Phase II and the Open-Label Extension (OLE) data indicated after a median of 38 months, long-term treatment with acoramidis was generally well tolerated and resulted in a median decline in NT-proBNP levels, normalization of serum TTR, and sustained stabilization of TTR in individuals with ATTR-CM.

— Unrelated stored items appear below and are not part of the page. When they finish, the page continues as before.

Definition updateParticlesDisplay : DM unit :=
  if countEl document then
    write (fun d =>
      set_texts {| description := description (texts d);
                   equation := equation (texts d);
                   particles_count := Some (getParticleCount (snd (particleSystem d)));
                   fps := fps (texts d) |} d)
  else mret tt.

Definition recreateParticleSystem : DM unit :=
  write (fun d => set_scene (scene_remove (Points (fst (particleSystem d))) (scene d)) d);;
  write (fun d =>
    set_particleSystem (fst (particleSystem d), dispose (snd (particleSystem d))) d);;
  st ← read settings;
  new_ParticleSystem (lookup (attractors Math_sin) (Settings.attractor st))
    (options_of st);;
  write (fun d => set_scene (scene_add (Points (fst (particleSystem d))) (scene d)) d);;
  updateParticlesDisplay.

(** [paramFolder.add(params, key, range[0], range[1], range[2])]. *)
Definition add_controller (c : Controller) (d : Driver) : Driver :=
  match paramFolder d with
  | Some f =>
      set_paramFolder
        (Some {| folder_params := folder_params f;
                 controllers := controllers f ++ [c];
                 destroyed := destroyed f |}) d
  | None => d
  end.

(** [paramFolder.open()] only unfolds the folder on the page and is left
    out. *)
Definition createParamFolder (attractor : Attractor) : DM unit :=
  write (set_paramFolder
           (Some {| folder_params := params attractor; controllers := [];
                    destroyed := false |}));;
  for_of (map fst (params attractor)) (fun key =>
    range ← defined (property (paramRanges attractor) key);
    write (add_controller
             {| ctl_key := key; ctl_min := fst (fst range);
                ctl_max := snd (fst range); ctl_step := snd range |})).
(** * AxolotlSD: the AXSD song decoder and the mixing player

    A shallow embedding of [src/src/axolotlsd.cpp] and
    [src/include/axolotlsd.hpp].

    Conventions.
    - [U8], [U16], [U32] and [S32] values are [Z]; where the C++ arithmetic
      can wrap, the wrap-around is written out ([wrap32], [wrap16]).
    - [F32] values are IEEE-754 binary32 numbers, taken from the Standard
      Library's [SpecFloat] at precision 24 and maximal exponent 128, with
      round-to-nearest-even and no fused operations.  [std::pow] is not
      specified bit for bit by any standard, so it is a parameter of the
      development ([powf]).
    - C++ exceptions and undefined behaviour are results of type [outcome]:
      [Throw] for an exception that leaves the function, [Undefined] for an
      execution the language gives no meaning to (out-of-bounds [operator[]],
      null dereference, integer division by zero, a float-to-integer cast
      whose value does not fit). *)

From Stdlib Require Import ZArith Lia Bool List String Floats.SpecFloat.
From stdpp Require Import base option list gmap.

Local Open Scope Z_scope.

(** ** Machine integers *)

Definition wrap16 (n : Z) : Z := n mod 2 ^ 16.
Definition wrap32 (n : Z) : Z := n mod 2 ^ 32.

Phase III data from ATTRibute-CM indicated acoramidis resulted in a significantly better four-step primary hierarchical outcome containing components of mortality, morbidity, and function than placebo at 30 months in participants with ATTR-CM. Adverse events were similar in the two groups. This primary outcome measure was analyzed using Generalized Pairwise Comparisons and reported using a win statistics measure of treatment effect.

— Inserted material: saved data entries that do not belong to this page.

(** * TicTacToeEnv: a shallow embedding of [environments/TicTacToeEnv.py]

    The environment is a Python object with three attributes ([board],
    [current_player], [done]); [board] refers to a numpy array that [step]
    updates in place and that [reset] and [step] hand out only as copies.
    The embedding keeps that sharing visible: arrays live in a heap, the
    attribute [board] is a location, a copy is a fresh location.  Exceptions
    (numpy's [IndexError]) are an outcome of their own. *)

From Stdlib Require Import ZArith Lia Floats.PrimFloat.
From stdpp Require Import gmap strings list.

Open Scope Z_scope.

Module TicTacToeEnv.

(** ** numpy arrays of shape (3, 3) and the operations the class uses *)

(** A two-dimensional array, as its list of rows. *)
Abbreviation ndarray := (list (list Z)).

(** [np.zeros((rows, cols), dtype=np.int8)] *)
Definition np_zeros (rows cols : nat) : ndarray :=
  replicate rows (replicate cols 0).

(** The shape every board of the class has. *)
Definition shape33 (b : ndarray) : Prop :=
  length b = 3%nat ∧ Forall (λ r, length r = 3%nat) b.

(** [divmod(action, 3)]: Python's floor division and the remainder that
    has the sign of the divisor, which are [Z.div] and [Z.modulo]. *)
Definition divmod (a d : Z) : Z * Z := (a `div` d, a `mod` d).

(** An index along an axis of length [n]: numpy counts a negative index
    from the end and refuses anything outside [-n, n). *)
Definition norm_index (n : nat) (i : Z) : option nat :=
  if decide (0 ≤ i < Z.of_nat n) then Some (Z.to_nat i)
  else if decide (- Z.of_nat n ≤ i < 0) then Some (Z.to_nat (i + Z.of_nat n))
  else None.

(** [b[i, j]]; [None] is numpy's IndexError. *)
Definition getitem (b : ndarray) (i j : Z) : option Z :=
  r ← norm_index (length b) i;
  row ← b !! r;
  c ← norm_index (length row) j;
  row !! c.

(** [b[i, j] = v], as the array after the assignment. *)
Definition setitem (b : ndarray) (i j : Z) (v : Z) : option ndarray :=
  r ← norm_index (length b) i;
  row ← b !! r;
  c ← norm_index (length row) j;
  Some (<[r := <[c := v]> row]> b).

(** [b[i, :]] and [b[:, j]] for [i], [j] in [range(3)]. *)
Definition row_slice (b : ndarray) (i : nat) : list Z := default [] (b !! i).
Definition col_slice (b : ndarray) (j : nat) : list Z := omap (λ r, r !! j) b.

(** [np.diag(b)] and [np.fliplr(b)]. *)
Definition np_diag (b : ndarray) : list Z :=
  omap (λ i, b !! i ≫= λ r, r !! i) (seq 0 (length b)).
Definition np_fliplr (b : ndarray) : ndarray := reverse <$> b.

(** [np.all(v == player)] on a one-dimensional array. *)
Definition np_all_eq (v : list Z) (player : Z) : bool :=
  forallb (λ x, x =? player) v.

(** [(b != 0).all()] *)
Definition np_all_nonzero (b : ndarray) : bool :=
  forallb (forallb (λ x, negb (x =? 0))) b.

(** [np.argwhere(b == 0)]: the index pairs of the zero cells, in row-major
    order. *)
Definition argwhere_row (i : nat) (row : list Z) : list (Z * Z) :=
  omap id (imap (λ j x, if x =? 0 then Some (Z.of_nat i, Z.of_nat j) else None) row).
Definition np_argwhere_zero (b : ndarray) : list (Z * Z) :=
  concat (imap argwhere_row b).

(** [range(3)] and [any([...])]. *)
Definition range (n : nat) : list nat := seq 0 n.
Definition any (l : list bool) : bool := existsb id l.

(** ** The world: a heap of arrays and the attributes of [self] *)

Abbreviation loc := nat.

Record world := World {
  heap : list ndarray;       (* every array allocated so far, by location *)
  board : loc;               (* self.board *)
  current_player : Z;        (* self.current_player *)
  done : bool;               (* self.done *)
  rng : nat → nat            (* numpy's global generator: its draws to come *)
}.

Inductive exn := IndexError | ValueError.

(** What running a method gives: a value, a raised exception, or [Stuck] when
    the world is not one a Python run can be in ([self.board] dangling). *)
Inductive outcome (A : Type) :=
| Ret (a : A) (σ : world)
| Raise (e : exn) (σ : world)
| Stuck.
Arguments Ret {A} a σ.
Arguments Raise {A} e σ.
Arguments Stuck {A}.

Definition M (A : Type) : Type := world → outcome A.

#[global] Instance M_ret : MRet M := λ A a σ, Ret a σ.
#[global] Instance M_bind : MBind M := λ A B f m σ,
  match m σ with
  | Ret a σ' => f a σ'
  | Raise e σ' => Raise e σ'
  | Stuck => Stuck
  end.

Definition raise {A} (e : exn) : M A := λ σ, Raise e σ.

(** An operation of numpy that can raise [e]. *)
Definition lift {A} (e : exn) (o : option A) : M A :=
  match o with Some a => mret a | None => raise e end.

Definition get_done : M bool := λ σ, Ret (done σ) σ.
Definition set_done (d : bool) : M unit := λ σ,
  Ret () (World (heap σ) (board σ) (current_player σ) d (rng σ)).
Definition get_current_player : M Z := λ σ, Ret (current_player σ) σ.
Definition set_current_player (p : Z) : M unit := λ σ,
  Ret () (World (heap σ) (board σ) p (done σ) (rng σ)).
Definition set_board (l : loc) : M unit := λ σ,
  Ret () (World (heap σ) l (current_player σ) (done σ) (rng σ)).

(** A new array object. *)
Definition alloc (a : ndarray) : M loc := λ σ,
  Ret (length (heap σ))
      (World (heap σ ++ [a]) (board σ) (current_player σ) (done σ) (rng σ)).

(** The array [self.board] refers to. *)
Definition read_board : M ndarray := λ σ,
  match heap σ !! board σ with
  | Some b => Ret b σ
  | None => Stuck
  end.

(** In-place update of the array [self.board] refers to. *)
Definition write_board (b : ndarray) : M unit := λ σ,
  Ret () (World (<[board σ := b]> (heap σ)) (board σ) (current_player σ) (done σ)
            (rng σ)).

(** [np.random.choice(n)]: a number below [n], decided by the state of the
    global generator, which advances.  The generator is an arbitrary stream
    of draws, each brought into range; [n = 0] is numpy's ValueError. *)
Definition np_random_choice (n : nat) : M nat := λ σ,
  if decide (n = 0%nat) then Raise ValueError σ
  else Ret (rng σ 0%nat `mod` n)%nat
           (World (heap σ) (board σ) (current_player σ) (done σ) (λ k, rng σ (S k))).

(** [self.board[row, col]] *)
Definition board_getitem (row col : Z) : M Z :=
  b ← read_board; lift IndexError (getitem b row col).

(** [self.board[row, col] = v] *)
Definition board_setitem (row col v : Z) : M unit :=
  b ← read_board; b' ← lift IndexError (setitem b row col v); write_board b'.

(** [self.board.copy()] *)
Definition board_copy : M loc := b ← read_board; alloc b.

(** [(self.board != 0).all()] and [np.argwhere(self.board == 0)] *)
Definition board_all_nonzero : M bool :=
  b ← read_board; mret (np_all_nonzero b).
Definition board_argwhere_zero : M (list (Z * Z)) :=
  b ← read_board; mret (np_argwhere_zero b).

(** ** The methods *)

(** The tuple [step] returns. *)
Record StepReturn := StepRet {
  obs : loc;
  reward : float;
  terminated : bool;
  truncated : bool;
  info : gmap string bool
}.

(** [_is_win(self, player)] *)
Definition is_win_array (b : ndarray) (player : Z) : bool :=
  any ((λ i, np_all_eq (row_slice b i) player) <$> range 3)
  || any ((λ j, np_all_eq (col_slice b j) player) <$> range 3)
  || (np_all_eq (np_diag b) player || np_all_eq (np_diag (np_fliplr b)) player).

Definition _is_win (player : Z) : M bool :=
  b ← read_board; mret (is_win_array b player).

(** [reset(self)]; [super().reset(seed=seed)] seeds the generator gymnasium
    keeps for the environment, which this class never draws from. *)
Definition reset : M (loc * gmap string bool) :=
  l ← alloc (np_zeros 3 3);
  set_board l;;
  set_current_player 1;;
  set_done false;;
  o ← board_copy;
  mret (o, ∅).

(** [__init__(self)]: the attributes of the new object do not exist before
    [reset] assigns them, so the world before is given by its heap and the
    generator alone. *)
Definition __init__ (h : list ndarray) (g : nat → nat) :
    outcome (loc * gmap string bool) :=
  reset (World h 0%nat 0 false g).

(** [return self.board.copy(), reward, self.done, False, info] *)
Definition returning (reward : float) (info : gmap string bool) : M StepReturn :=
  o ← board_copy;
  d ← get_done;
  mret (StepRet o reward d false info).

(** [step(self, action)] *)
Definition step (action : Z) : M StepReturn :=
  let '(row, col) := divmod action 3 in
  let reward := 0%float in
  let info : gmap string bool := ∅ in
  d ← get_done;
  invalid ← (if d : bool then mret true
             else v ← board_getitem row col; mret (negb (v =? 0)));
  if invalid : bool then
    set_done true;;
    let reward := (-1)%float in
    let info := <["invalid_move" := true]> info in
    returning reward info
  else
    p ← get_current_player;
    board_setitem row col p;;
    p ← get_current_player;
    won ← _is_win p;
    if won : bool then
      set_done true;;
      let reward := 1%float in
      returning reward info
    else
      full ← board_all_nonzero;
      if full : bool then
        set_done true;;
        let reward := 0%float in
        returning reward info
      else
        p ← get_current_player;
        set_current_player (if p =? 1 then 2 else 1);;
        p ← get_current_player;
        if p =? 2 then
          empty ← board_argwhere_zero;
          if negb (length empty =? 0)%nat then
            idx ← np_random_choice (length empty);
            '(opp_row, opp_col) ← lift IndexError (empty !! idx);
            board_setitem opp_row opp_col 2;;
            won ← _is_win 2;
            if won : bool then
              set_done true;;
              let reward := (-1)%float in
              returning reward info
            else
              full ← board_all_nonzero;
              if full : bool then
                set_done true;;
                let reward := 0%float in
                returning reward info
              else
                set_current_player 1;;
                returning reward info
          else
            set_current_player 1;;
            returning reward info
        else
          returning reward info.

Other analyses from ATTRibute-CM indicated a 50% reduction in cumulative cardiovascular hospitalizations (CVH), a 42% reduction in all-cause mortality (ACM) and recurrent CVH, and a 3-month time-to-separation of the Kaplan Meier curves for ACM or CVH. No other treatment has demonstrated this degree of treatment effect this quickly in participants with ATTR-CM.

In vitro data indicated acoramidis exhibits near-complete (>90%) TTR stabilization at therapeutic trough concentrations, and its TTR stabilization exceeds that of tafamidis' across a range of destabilizing TTR mutations.

== Society and culture ==

=== Legal status ===
Acoramidis was approved for medical use in the United States in November 2024. The approval was granted to BridgeBio Pharma.

In December 2024, the Committee for Medicinal Products for Human Use of the European Medicines Agency (EMA) adopted a positive opinion, recommending the granting of a marketing authorization for the medicinal product Beyonttra, intended for the treatment of transthyretin amyloidosis in adults with cardiomyopathy. The applicant for this medicinal product is BridgeBio Europe B.V. Acoramidis was designated an orphan medicine by the EMA. Acoramidis was authorized for medical use in the European Union in February 2025.

=== Names ===
During development, acoramidis was known as AG10 (the Alhamadsheh-Graef molecule 10).

Acoramidis is the international nonproprietary name.

Acoramidis is sold under the brand names Attruby and Beyonttra.